Why does the Belgian not take his lunch break?
The main reason for the Belgian to not (completely) take his break is that they have too much work (74%). Other, but clearly less significant reasons were that people could go home earlier (15%) and because they thought their break is not important (15%).
Among those who take no or only a partial break, almost 71% choose to eat their lunch at the workplace during work – possibly during a quieter moment. More than 16% who do not fully take his or her break, on the other hand, do not eat at all.
More pressure on the French-speaking employees not to take a lunch break
When asked whether the Belgian employee has ever felt pressured not to take his break, we noticed a striking regional difference.

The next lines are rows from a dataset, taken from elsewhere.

Lemma weighted_sums_spec :
  forall (scores : list (string * Q)) (acc : Q * Q),
    let r :=
      fold_left
        (fun acc entry =>
           let weight := dict_get String.eqb weights (fst entry) 0.1%Q in
           ((fst acc + snd entry * weight)%Q, (snd acc + weight)%Q))
        scores acc in
    (fst r == fst acc + sum_Q (map (fun e => snd e * spec_weight (fst e)) scores))%Q
    /\ (snd r == snd acc + sum_Q (map (fun e => spec_weight (fst e)) scores))%Q.
Proof.
  induction scores as [| [name s] scores IH]; intros acc; cbn zeta.
  - cbn. unfold sum_Q. cbn. split; ring.
  - cbn [fold_left map]. destruct (IH ((fst acc + snd (name, s)
                                          * dict_get String.eqb weights (fst (name, s)) 0.1)%Q,
                                       (snd acc + dict_get String.eqb weights (fst (name, s)) 0.1)%Q))
      as [H1 H2].
    cbn zeta in H1, H2. cbn [fst snd] in *.
    rewrite H1, H2, !sum_Q_cons, !weights_are_spec. split; ring.
Qed.

(** The combined score is the weighted average over the scores present. *)
Lemma combined_score_spec :
  forall scores : list (string * Q),
    scores <> [] ->
    (combined_score scores == spec_weighted_average scores)%Q.
Proof.
  intros scores Hne. unfold combined_score, weighted_sums, spec_weighted_average.
  pose proof (weighted_sums_spec scores (0%Q, 0%Q)) as H. cbn zeta in H.
  destruct (fold_left _ scores (0%Q, 0%Q)) as [combined total] eqn:E.
  cbn [fst snd] in H. destruct H as [Hc Ht].
  assert (Hpos : (0 < sum_Q (map (fun e => spec_weight (fst e)) scores))%Q).
  { apply sum_Q_pos.
    - destruct scores; [congruence | discriminate].
    - intros x Hx. apply in_map_iff in Hx. destruct Hx as (e & <- & _).
      apply spec_weight_pos. }
  assert (Hlt : Qlt_bool 0 total = true).
  { unfold Qlt_bool. apply negb_true_iff.
    destruct (Qle_bool total 0) eqn:Hle; [| reflexivity].
    apply Qle_bool_iff in Hle. lra. }
  rewrite Hlt, Hc, Ht. apply Qdiv_comp; ring.
Qed.

(** A product only the popularity generator proposed keeps its popularity
    score. *)
Lemma combined_score_popularity_only :
  forall s : Q, (combined_score [("popularity", s)] == s)%Q.
Proof.
  intros s. unfold combined_score, weighted_sums. cbn. field.
Qed.

(** The engine dict built by [__init__] has distinct names. *)
Lemma engines_names_distinct :
  forall store : Z, NoDup (map fst (engines store)).
Proof.
  intros store. cbn. repeat constructor; cbn; intuition discriminate.
Qed.

(* ------------------------------------------------------------------ *)
(** ** Grouping *)

Lemma option_Z_eqb_spec :
  forall x y : option Z, reflect (x = y) (option_eqb Z.eqb x y).
Proof.
  intros [a |] [b |]; cbn; try (constructor; congruence).
  destruct (Z.eqb_spec a b); constructor; congruence.
Qed.

Section Grouping.
Context {A K : Type} (eqb : K -> K -> bool) (key : A -> K).
Hypothesis eqb_spec : forall a b : K, reflect (a = b) (eqb a b).

Lemma distinct_In :
  forall (l : list K) (x : K), In x (distinct eqb l) <-> In x l.
Proof.
  induction l as [| y l IH]; intros x; cbn; [reflexivity |].
  rewrite filter_In, IH. split.
  - intros [H | [H _]]; [left | right]; assumption.
  - intros [H | H]; [left; exact H |].
    destruct (eqb_spec y x) as [E | E]; [left; exact E | right].
    split; [exact H | reflexivity].
Qed.

Lemma distinct_NoDup : forall l : list K, NoDup (distinct eqb l).
Proof.
  induction l as [| y l IH]; cbn; constructor.
  - rewrite filter_In. intros [_ H].
    destruct (eqb_spec y y); [discriminate | congruence].
  - apply NoDup_filter. exact IH.
Qed.

Lemma group_by_keys :
  forall l : list A, map fst (group_by eqb key l) = distinct eqb (map key l).
Proof.
  intros l. unfold group_by. rewrite map_map. cbn. apply map_id.
Qed.

Lemma group_by_In :
  forall (l : list A) (k : K) (g : list A),
    In (k, g) (group_by eqb key l) ->
    g = filter (fun a => eqb (key a) k) l /\ In k (map key l).
Proof.
  intros l k g H. unfold group_by in H. apply in_map_iff in H.
  destruct H as (k' & E & Hin). injection E as -> <-.
  split; [reflexivity |]. apply distinct_In. exact Hin.
Qed.
End Grouping.

Lemma NoDup_firstn :
  forall (A : Type) (n : nat) (l : list A), NoDup l -> NoDup (firstn n l).
Proof.
  intros A n. induction n as [| n IH]; intros l H; [constructor |].
  destruct l as [| x l]; [constructor |].
  inversion H as [| ? ? Hnotin H']; subst. cbn. constructor; [| apply IH; exact H'].
  intros Hin. apply Hnotin. apply In_firstn with (n := n). exact Hin.
Qed.

Lemma map_firstn_comm :
  forall (A B : Type) (f : A -> B) (n : nat) (l : list A),
    map f (firstn n l) = firstn n (map f l).
Proof.
  intros A B f n. induction n as [| n IH]; intros [| x l]; cbn; try reflexivity.
  rewrite IH. reflexivity.
Qed.

(* ------------------------------------------------------------------ *)
(** ** Trending: the query *)

Lemma trending_data_length :
  forall now store time_delta db,
    (List.length (trending_data now store time_delta db) <= 50)%nat.
Proof. intros. unfold trending_data. apply firstn_le_length. Qed.

Lemma trending_data_sorted :
  forall now store time_delta db,
    StronglySorted
      (fun a b => TrendingRow.interaction_count b <= TrendingRow.interaction_count a)
      (trending_data now store time_delta db).
Proof.
  intros. unfold trending_data. apply StronglySorted_firstn.
  eapply StronglySorted_weaken; [| apply order_by_desc_spec].
  cbn. intros a b H. rewrite <- Zle_Qle in H. exact H.
Qed.

Lemma trending_data_NoDup :
  forall now store time_delta db,
    NoDup (map TrendingRow.product (trending_data now store time_delta db)).
Proof.
  intros. unfold trending_data. rewrite map_firstn_comm. apply NoDup_firstn.
  eapply Permutation_NoDup;
    [apply Permutation_map; apply order_by_desc_spec |].
  rewrite map_map. cbn.
  rewrite <- (map_map fst (fun k : option Z => k)), map_id.
  rewrite (group_by_keys (option_eqb Z.eqb)).
  apply distinct_NoDup. apply option_Z_eqb_spec.
Qed.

According to the StepStone survey, 13% of the Dutch-speaking respondents feel occasionally pressured to continue working throughout their break. With French-speaking workers, on the other hand, this was a worrying 28%. It is also striking that more than 7% chose not to answer this question. It is not entirely unexpected that the company culture and work ethic plays an important role in whether or not to take a break. The employer very much so influences his employee’s lunch break.
What are the consequences?
One of the non-neglectable consequences is financial. When we convert the worked lunch break into a monetary value, this corresponds to a loss of more than € 44,000 net throughout someone’s full-time career. In a full-time career of 45 years, this also means a period of about one and a half year of lost work.
The Belgian man and woman lose the same amount
Despite the gender gap and therefore a difference in average net pay, the loss of wages is remarkably similar due to the extra performance during the lunch break. The difference in pause (about 17 minutes for a man versus 18 minutes for a woman) makes up for the inequality in standard pay to a certain extent.
While a male Belgian employee loses € 44,205 net throughout his career by working longer, a woman misses an average of € 44,344 net by taking this working time into her lunch break.